BEGIN Given data

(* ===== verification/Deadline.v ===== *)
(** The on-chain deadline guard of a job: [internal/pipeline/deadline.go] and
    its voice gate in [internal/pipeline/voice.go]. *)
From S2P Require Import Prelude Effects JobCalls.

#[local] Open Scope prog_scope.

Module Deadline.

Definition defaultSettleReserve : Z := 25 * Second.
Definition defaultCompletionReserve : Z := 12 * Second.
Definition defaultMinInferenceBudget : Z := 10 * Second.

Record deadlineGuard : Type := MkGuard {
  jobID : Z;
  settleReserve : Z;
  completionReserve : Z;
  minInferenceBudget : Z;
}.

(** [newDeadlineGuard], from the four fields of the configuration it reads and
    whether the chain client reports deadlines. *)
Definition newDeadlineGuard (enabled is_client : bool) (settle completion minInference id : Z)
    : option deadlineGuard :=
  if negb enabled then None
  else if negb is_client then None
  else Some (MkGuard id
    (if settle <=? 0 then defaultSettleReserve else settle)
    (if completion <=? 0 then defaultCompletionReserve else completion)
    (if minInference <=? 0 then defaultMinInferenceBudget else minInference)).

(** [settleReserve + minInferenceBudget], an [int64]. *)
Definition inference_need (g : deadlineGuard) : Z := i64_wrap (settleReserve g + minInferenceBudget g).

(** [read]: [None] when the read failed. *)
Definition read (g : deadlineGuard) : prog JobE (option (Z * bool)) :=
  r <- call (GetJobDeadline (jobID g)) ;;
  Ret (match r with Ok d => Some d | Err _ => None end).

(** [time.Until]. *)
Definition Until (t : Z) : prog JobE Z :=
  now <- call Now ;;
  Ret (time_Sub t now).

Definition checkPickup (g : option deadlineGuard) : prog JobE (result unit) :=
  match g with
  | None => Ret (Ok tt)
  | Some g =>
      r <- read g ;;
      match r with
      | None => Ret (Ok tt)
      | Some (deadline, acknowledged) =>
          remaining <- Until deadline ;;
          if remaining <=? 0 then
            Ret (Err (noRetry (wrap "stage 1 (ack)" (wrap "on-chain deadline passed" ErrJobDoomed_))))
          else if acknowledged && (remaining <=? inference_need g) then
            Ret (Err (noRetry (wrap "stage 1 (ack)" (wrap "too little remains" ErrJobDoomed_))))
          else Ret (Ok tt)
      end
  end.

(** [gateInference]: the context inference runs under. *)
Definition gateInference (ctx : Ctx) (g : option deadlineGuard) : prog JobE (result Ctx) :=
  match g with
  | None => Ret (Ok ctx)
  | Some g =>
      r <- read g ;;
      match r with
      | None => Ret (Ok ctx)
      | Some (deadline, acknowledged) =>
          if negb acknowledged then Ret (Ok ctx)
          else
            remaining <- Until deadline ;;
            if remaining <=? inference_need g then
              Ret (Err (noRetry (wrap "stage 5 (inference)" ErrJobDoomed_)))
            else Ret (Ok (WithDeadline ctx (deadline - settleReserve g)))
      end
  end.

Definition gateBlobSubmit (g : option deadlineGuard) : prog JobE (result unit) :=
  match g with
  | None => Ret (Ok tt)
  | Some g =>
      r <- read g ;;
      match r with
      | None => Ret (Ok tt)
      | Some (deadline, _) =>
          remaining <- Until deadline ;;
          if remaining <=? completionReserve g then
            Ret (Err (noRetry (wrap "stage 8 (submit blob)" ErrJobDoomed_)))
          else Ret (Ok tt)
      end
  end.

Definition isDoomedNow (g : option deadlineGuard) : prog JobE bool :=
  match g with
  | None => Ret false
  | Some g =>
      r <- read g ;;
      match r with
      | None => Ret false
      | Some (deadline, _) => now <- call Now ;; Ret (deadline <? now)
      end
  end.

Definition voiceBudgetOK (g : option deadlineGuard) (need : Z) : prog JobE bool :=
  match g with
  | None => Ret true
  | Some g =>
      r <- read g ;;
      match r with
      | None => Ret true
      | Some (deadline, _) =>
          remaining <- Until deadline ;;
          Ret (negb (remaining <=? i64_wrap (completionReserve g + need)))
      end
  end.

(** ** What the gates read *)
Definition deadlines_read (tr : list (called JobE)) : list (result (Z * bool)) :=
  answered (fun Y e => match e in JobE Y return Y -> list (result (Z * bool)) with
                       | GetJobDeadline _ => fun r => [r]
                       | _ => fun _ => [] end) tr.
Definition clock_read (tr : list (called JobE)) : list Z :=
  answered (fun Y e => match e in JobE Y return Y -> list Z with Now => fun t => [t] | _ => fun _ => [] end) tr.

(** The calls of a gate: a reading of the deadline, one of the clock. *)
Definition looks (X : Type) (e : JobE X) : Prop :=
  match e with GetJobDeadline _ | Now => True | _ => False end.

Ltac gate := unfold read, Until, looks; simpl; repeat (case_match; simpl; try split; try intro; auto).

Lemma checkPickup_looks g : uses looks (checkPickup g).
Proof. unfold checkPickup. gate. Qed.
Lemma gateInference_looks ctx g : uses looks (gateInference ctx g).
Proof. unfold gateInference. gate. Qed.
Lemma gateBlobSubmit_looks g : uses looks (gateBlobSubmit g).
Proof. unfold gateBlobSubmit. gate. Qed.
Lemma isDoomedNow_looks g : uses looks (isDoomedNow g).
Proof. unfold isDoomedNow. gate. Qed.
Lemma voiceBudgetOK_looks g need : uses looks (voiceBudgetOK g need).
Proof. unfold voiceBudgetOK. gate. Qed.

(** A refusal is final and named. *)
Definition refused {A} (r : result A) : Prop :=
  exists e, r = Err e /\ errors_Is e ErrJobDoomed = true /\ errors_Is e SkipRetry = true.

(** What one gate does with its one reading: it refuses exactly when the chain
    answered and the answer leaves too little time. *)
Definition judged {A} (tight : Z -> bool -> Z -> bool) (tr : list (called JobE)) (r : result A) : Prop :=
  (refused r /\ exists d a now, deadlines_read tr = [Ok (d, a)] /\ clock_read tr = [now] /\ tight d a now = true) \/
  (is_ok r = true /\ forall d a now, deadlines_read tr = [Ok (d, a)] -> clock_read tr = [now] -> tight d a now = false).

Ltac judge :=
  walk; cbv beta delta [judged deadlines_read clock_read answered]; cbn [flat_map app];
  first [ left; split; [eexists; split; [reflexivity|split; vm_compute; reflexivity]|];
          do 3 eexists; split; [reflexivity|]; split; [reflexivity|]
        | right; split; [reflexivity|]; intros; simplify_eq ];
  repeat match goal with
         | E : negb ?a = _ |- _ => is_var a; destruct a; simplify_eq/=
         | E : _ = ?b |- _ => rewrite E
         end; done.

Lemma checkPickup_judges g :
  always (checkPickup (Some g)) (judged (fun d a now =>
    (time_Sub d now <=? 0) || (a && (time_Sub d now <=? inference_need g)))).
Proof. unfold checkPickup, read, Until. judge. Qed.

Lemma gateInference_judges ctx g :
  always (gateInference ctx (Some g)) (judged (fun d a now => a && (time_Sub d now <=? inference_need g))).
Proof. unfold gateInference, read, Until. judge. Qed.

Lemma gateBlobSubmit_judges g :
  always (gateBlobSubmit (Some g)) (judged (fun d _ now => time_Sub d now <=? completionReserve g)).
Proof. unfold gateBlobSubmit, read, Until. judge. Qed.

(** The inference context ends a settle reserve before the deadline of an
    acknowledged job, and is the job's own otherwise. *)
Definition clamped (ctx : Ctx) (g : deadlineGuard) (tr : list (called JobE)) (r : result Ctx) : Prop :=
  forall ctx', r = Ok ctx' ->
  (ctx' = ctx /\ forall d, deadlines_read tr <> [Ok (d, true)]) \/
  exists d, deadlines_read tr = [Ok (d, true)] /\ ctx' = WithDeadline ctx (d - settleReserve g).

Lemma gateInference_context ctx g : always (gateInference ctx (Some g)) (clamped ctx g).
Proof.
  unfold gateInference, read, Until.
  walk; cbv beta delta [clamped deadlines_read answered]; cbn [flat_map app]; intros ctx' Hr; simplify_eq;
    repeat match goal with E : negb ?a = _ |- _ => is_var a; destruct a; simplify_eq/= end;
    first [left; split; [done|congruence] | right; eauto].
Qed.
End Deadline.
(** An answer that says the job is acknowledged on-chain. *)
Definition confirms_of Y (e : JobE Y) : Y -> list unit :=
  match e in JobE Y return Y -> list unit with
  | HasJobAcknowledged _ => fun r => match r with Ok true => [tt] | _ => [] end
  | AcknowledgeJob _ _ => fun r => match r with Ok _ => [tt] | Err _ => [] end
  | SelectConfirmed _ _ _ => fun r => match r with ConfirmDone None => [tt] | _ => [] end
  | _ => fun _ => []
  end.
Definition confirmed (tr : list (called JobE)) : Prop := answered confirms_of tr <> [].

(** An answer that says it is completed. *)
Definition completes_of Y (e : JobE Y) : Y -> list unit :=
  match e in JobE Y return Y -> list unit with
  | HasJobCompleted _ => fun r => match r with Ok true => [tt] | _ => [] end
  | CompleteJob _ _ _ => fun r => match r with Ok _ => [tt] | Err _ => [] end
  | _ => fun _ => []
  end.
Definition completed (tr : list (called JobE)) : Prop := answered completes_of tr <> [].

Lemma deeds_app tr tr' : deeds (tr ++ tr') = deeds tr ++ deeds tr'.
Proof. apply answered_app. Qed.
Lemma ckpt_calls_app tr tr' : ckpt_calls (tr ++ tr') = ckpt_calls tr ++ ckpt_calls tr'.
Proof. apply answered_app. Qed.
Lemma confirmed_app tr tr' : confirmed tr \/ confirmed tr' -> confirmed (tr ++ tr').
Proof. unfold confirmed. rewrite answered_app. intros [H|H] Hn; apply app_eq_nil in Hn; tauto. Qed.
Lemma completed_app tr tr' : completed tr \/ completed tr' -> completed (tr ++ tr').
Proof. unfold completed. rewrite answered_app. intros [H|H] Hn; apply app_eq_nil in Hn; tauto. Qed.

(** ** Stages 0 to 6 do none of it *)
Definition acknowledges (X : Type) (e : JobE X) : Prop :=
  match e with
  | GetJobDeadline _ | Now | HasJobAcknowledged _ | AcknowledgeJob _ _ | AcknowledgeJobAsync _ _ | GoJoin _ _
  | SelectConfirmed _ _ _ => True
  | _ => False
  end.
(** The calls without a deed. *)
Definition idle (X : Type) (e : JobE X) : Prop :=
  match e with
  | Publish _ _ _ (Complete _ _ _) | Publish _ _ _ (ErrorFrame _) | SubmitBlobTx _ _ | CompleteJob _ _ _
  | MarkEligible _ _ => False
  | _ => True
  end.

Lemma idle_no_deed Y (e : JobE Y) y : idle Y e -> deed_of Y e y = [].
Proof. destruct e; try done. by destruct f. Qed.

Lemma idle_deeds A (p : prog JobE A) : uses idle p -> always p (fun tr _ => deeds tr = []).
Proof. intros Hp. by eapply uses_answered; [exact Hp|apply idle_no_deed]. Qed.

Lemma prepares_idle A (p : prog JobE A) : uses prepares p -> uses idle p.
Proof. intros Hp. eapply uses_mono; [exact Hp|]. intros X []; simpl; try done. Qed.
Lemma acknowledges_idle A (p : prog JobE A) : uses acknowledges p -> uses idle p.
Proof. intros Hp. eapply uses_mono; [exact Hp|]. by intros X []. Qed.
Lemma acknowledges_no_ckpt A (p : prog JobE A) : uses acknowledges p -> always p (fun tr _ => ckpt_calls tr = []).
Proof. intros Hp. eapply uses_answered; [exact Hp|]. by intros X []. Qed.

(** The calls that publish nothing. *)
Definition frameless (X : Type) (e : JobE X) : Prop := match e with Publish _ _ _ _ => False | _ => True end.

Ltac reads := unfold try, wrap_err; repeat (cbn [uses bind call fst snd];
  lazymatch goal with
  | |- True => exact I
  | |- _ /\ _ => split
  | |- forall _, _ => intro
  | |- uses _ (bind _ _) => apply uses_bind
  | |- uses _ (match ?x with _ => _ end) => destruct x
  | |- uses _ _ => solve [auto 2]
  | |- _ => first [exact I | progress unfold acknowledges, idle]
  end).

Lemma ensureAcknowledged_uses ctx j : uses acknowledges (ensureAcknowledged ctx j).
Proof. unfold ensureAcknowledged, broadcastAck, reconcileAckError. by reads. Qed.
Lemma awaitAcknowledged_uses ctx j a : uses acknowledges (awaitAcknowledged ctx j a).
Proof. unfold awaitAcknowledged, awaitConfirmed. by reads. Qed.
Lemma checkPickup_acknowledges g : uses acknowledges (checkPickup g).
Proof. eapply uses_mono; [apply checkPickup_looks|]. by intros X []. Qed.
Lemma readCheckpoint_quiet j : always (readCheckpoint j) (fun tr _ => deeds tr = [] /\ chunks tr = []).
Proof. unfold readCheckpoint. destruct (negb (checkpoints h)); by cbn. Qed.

END Given data

What is being asked
Output must consist only of the listing's lines from the first through the line with "Definition gateInference (ctx", reproduced word for word.

Solution below
(* ===== verification/Deadline.v ===== *)
(** The on-chain deadline guard of a job: [internal/pipeline/deadline.go] and
    its voice gate in [internal/pipeline/voice.go]. *)
From S2P Require Import Prelude Effects JobCalls.

#[local] Open Scope prog_scope.

Module Deadline.

Definition defaultSettleReserve : Z := 25 * Second.
Definition defaultCompletionReserve : Z := 12 * Second.
Definition defaultMinInferenceBudget : Z := 10 * Second.

Record deadlineGuard : Type := MkGuard {
  jobID : Z;
  settleReserve : Z;
  completionReserve : Z;
  minInferenceBudget : Z;
}.

(** [newDeadlineGuard], from the four fields of the configuration it reads and
    whether the chain client reports deadlines. *)
Definition newDeadlineGuard (enabled is_client : bool) (settle completion minInference id : Z)
    : option deadlineGuard :=
  if negb enabled then None
  else if negb is_client then None
  else Some (MkGuard id
    (if settle <=? 0 then defaultSettleReserve else settle)
    (if completion <=? 0 then defaultCompletionReserve else completion)
    (if minInference <=? 0 then defaultMinInferenceBudget else minInference)).

(** [settleReserve + minInferenceBudget], an [int64]. *)
Definition inference_need (g : deadlineGuard) : Z := i64_wrap (settleReserve g + minInferenceBudget g).

(** [read]: [None] when the read failed. *)
Definition read (g : deadlineGuard) : prog JobE (option (Z * bool)) :=
  r <- call (GetJobDeadline (jobID g)) ;;
  Ret (match r with Ok d => Some d | Err _ => None end).

(** [time.Until]. *)
Definition Until (t : Z) : prog JobE Z :=
  now <- call Now ;;
  Ret (time_Sub t now).

Definition checkPickup (g : option deadlineGuard) : prog JobE (result unit) :=
  match g with
  | None => Ret (Ok tt)
  | Some g =>
      r <- read g ;;
      match r with
      | None => Ret (Ok tt)
      | Some (deadline, acknowledged) =>
          remaining <- Until deadline ;;
          if remaining <=? 0 then
            Ret (Err (noRetry (wrap "stage 1 (ack)" (wrap "on-chain deadline passed" ErrJobDoomed_))))
          else if acknowledged && (remaining <=? inference_need g) then
            Ret (Err (noRetry (wrap "stage 1 (ack)" (wrap "too little remains" ErrJobDoomed_))))
          else Ret (Ok tt)
      end
  end.

(** [gateInference]: the context inference runs under. *)
Definition gateInference (ctx : Ctx) (g : option deadlineGuard) : prog JobE (result Ctx) :=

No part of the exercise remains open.